## [Instructions to follow]
Write every entry out again, exactly as given.

(Data extracted from a collection)
- - -

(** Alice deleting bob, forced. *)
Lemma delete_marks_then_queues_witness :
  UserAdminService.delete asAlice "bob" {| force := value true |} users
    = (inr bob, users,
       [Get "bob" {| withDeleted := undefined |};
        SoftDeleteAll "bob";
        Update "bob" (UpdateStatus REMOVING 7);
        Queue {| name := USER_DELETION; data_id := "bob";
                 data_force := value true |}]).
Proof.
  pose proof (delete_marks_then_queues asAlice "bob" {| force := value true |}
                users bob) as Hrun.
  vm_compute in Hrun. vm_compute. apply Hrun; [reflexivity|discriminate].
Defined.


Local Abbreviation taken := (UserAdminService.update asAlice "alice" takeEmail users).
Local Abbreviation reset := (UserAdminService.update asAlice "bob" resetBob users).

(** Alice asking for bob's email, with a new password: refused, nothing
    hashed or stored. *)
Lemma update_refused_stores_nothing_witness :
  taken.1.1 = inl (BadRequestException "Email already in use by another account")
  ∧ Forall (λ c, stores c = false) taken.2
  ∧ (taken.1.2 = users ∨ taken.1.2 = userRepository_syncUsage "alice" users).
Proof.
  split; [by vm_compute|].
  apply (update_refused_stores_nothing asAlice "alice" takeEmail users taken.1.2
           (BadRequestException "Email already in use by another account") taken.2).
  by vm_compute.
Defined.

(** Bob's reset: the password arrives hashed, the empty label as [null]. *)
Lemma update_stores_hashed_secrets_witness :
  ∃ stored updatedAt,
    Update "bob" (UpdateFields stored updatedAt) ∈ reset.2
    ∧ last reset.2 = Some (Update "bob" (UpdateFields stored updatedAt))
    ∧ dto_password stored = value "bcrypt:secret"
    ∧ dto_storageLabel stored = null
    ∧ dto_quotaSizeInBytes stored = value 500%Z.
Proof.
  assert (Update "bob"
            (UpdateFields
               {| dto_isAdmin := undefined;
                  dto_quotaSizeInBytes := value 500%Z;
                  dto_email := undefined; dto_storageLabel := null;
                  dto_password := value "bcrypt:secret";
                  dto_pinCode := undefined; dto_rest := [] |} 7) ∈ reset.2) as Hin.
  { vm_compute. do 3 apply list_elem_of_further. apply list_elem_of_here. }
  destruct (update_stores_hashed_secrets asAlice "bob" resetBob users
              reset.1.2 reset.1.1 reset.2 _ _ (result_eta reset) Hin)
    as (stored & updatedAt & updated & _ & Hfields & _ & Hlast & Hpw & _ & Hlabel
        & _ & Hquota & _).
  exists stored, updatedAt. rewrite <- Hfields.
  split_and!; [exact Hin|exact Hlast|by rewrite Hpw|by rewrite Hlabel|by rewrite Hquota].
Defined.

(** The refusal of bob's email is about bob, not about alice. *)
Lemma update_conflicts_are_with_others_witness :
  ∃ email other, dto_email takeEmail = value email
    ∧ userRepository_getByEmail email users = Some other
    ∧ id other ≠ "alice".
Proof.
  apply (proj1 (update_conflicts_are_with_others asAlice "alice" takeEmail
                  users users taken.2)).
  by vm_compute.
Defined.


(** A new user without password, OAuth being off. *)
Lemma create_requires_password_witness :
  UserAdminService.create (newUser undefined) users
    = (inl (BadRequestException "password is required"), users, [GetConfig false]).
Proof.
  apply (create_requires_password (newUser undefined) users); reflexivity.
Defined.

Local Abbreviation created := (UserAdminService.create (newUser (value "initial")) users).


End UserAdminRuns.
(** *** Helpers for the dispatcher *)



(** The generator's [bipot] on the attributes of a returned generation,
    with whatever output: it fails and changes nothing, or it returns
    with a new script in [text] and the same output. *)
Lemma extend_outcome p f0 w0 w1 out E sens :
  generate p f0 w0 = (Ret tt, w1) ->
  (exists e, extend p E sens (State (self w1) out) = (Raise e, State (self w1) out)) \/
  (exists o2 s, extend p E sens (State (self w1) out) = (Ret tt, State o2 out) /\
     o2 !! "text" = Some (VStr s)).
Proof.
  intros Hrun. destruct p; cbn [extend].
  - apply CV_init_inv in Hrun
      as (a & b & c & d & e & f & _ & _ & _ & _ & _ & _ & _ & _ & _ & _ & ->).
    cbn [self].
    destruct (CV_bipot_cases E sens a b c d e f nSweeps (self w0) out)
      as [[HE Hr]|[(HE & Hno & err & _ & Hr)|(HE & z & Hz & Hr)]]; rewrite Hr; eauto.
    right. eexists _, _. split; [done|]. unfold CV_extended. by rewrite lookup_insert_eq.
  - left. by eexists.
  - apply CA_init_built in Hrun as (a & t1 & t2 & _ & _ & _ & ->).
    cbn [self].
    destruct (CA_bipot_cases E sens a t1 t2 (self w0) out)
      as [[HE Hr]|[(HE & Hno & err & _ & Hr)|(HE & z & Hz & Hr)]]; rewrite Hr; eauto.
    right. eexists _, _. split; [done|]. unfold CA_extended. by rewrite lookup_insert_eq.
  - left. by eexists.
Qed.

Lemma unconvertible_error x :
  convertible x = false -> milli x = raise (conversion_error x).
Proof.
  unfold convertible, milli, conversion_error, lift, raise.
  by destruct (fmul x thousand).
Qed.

- - -

## [Output of the task]
(** Alice deleting bob, forced. *)
Lemma delete_marks_then_queues_witness :
  UserAdminService.delete asAlice "bob" {| force := value true |} users
    = (inr bob, users,
       [Get "bob" {| withDeleted := undefined |};
        SoftDeleteAll "bob";
        Update "bob" (UpdateStatus REMOVING 7);
        Queue {| name := USER_DELETION; data_id := "bob";
                 data_force := value true |}]).
Proof.
  pose proof (delete_marks_then_queues asAlice "bob" {| force := value true |}
                users bob) as Hrun.
  vm_compute in Hrun. vm_compute. apply Hrun; [reflexivity|discriminate].
Defined.


Local Abbreviation taken := (UserAdminService.update asAlice "alice" takeEmail users).
Local Abbreviation reset := (UserAdminService.update asAlice "bob" resetBob users).

(** Alice asking for bob's email, with a new password: refused, nothing
    hashed or stored. *)
Lemma update_refused_stores_nothing_witness :
  taken.1.1 = inl (BadRequestException "Email already in use by another account")
  ∧ Forall (λ c, stores c = false) taken.2
  ∧ (taken.1.2 = users ∨ taken.1.2 = userRepository_syncUsage "alice" users).
Proof.
  split; [by vm_compute|].
  apply (update_refused_stores_nothing asAlice "alice" takeEmail users taken.1.2
           (BadRequestException "Email already in use by another account") taken.2).
  by vm_compute.
Defined.

(** Bob's reset: the password arrives hashed, the empty label as [null]. *)
Lemma update_stores_hashed_secrets_witness :
  ∃ stored updatedAt,
    Update "bob" (UpdateFields stored updatedAt) ∈ reset.2
    ∧ last reset.2 = Some (Update "bob" (UpdateFields stored updatedAt))
    ∧ dto_password stored = value "bcrypt:secret"
    ∧ dto_storageLabel stored = null
    ∧ dto_quotaSizeInBytes stored = value 500%Z.
Proof.
  assert (Update "bob"
            (UpdateFields
               {| dto_isAdmin := undefined;
                  dto_quotaSizeInBytes := value 500%Z;
                  dto_email := undefined; dto_storageLabel := null;
                  dto_password := value "bcrypt:secret";
                  dto_pinCode := undefined; dto_rest := [] |} 7) ∈ reset.2) as Hin.
  { vm_compute. do 3 apply list_elem_of_further. apply list_elem_of_here. }
  destruct (update_stores_hashed_secrets asAlice "bob" resetBob users
              reset.1.2 reset.1.1 reset.2 _ _ (result_eta reset) Hin)
    as (stored & updatedAt & updated & _ & Hfields & _ & Hlast & Hpw & _ & Hlabel
        & _ & Hquota & _).
  exists stored, updatedAt. rewrite <- Hfields.
  split_and!; [exact Hin|exact Hlast|by rewrite Hpw|by rewrite Hlabel|by rewrite Hquota].
Defined.

(** The refusal of bob's email is about bob, not about alice. *)
Lemma update_conflicts_are_with_others_witness :
  ∃ email other, dto_email takeEmail = value email
    ∧ userRepository_getByEmail email users = Some other
    ∧ id other ≠ "alice".
Proof.
  apply (proj1 (update_conflicts_are_with_others asAlice "alice" takeEmail
                  users users taken.2)).
  by vm_compute.
Defined.


(** A new user without password, OAuth being off. *)
Lemma create_requires_password_witness :
  UserAdminService.create (newUser undefined) users
    = (inl (BadRequestException "password is required"), users, [GetConfig false]).
Proof.
  apply (create_requires_password (newUser undefined) users); reflexivity.
Defined.

Local Abbreviation created := (UserAdminService.create (newUser (value "initial")) users).


End UserAdminRuns.
(** *** Helpers for the dispatcher *)



(** The generator's [bipot] on the attributes of a returned generation,
    with whatever output: it fails and changes nothing, or it returns
    with a new script in [text] and the same output. *)
Lemma extend_outcome p f0 w0 w1 out E sens :
  generate p f0 w0 = (Ret tt, w1) ->
  (exists e, extend p E sens (State (self w1) out) = (Raise e, State (self w1) out)) \/
  (exists o2 s, extend p E sens (State (self w1) out) = (Ret tt, State o2 out) /\
     o2 !! "text" = Some (VStr s)).
Proof.
  intros Hrun. destruct p; cbn [extend].
  - apply CV_init_inv in Hrun
      as (a & b & c & d & e & f & _ & _ & _ & _ & _ & _ & _ & _ & _ & _ & ->).
    cbn [self].
    destruct (CV_bipot_cases E sens a b c d e f nSweeps (self w0) out)
      as [[HE Hr]|[(HE & Hno & err & _ & Hr)|(HE & z & Hz & Hr)]]; rewrite Hr; eauto.
    right. eexists _, _. split; [done|]. unfold CV_extended. by rewrite lookup_insert_eq.
  - left. by eexists.
  - apply CA_init_built in Hrun as (a & t1 & t2 & _ & _ & _ & ->).
    cbn [self].
    destruct (CA_bipot_cases E sens a t1 t2 (self w0) out)
      as [[HE Hr]|[(HE & Hno & err & _ & Hr)|(HE & z & Hz & Hr)]]; rewrite Hr; eauto.
    right. eexists _, _. split; [done|]. unfold CA_extended. by rewrite lookup_insert_eq.
  - left. by eexists.
Qed.

Lemma unconvertible_error x :
  convertible x = false -> milli x = raise (conversion_error x).
Proof.
  unfold convertible, milli, conversion_error, lift, raise.
  by destruct (fmul x thousand).
Qed.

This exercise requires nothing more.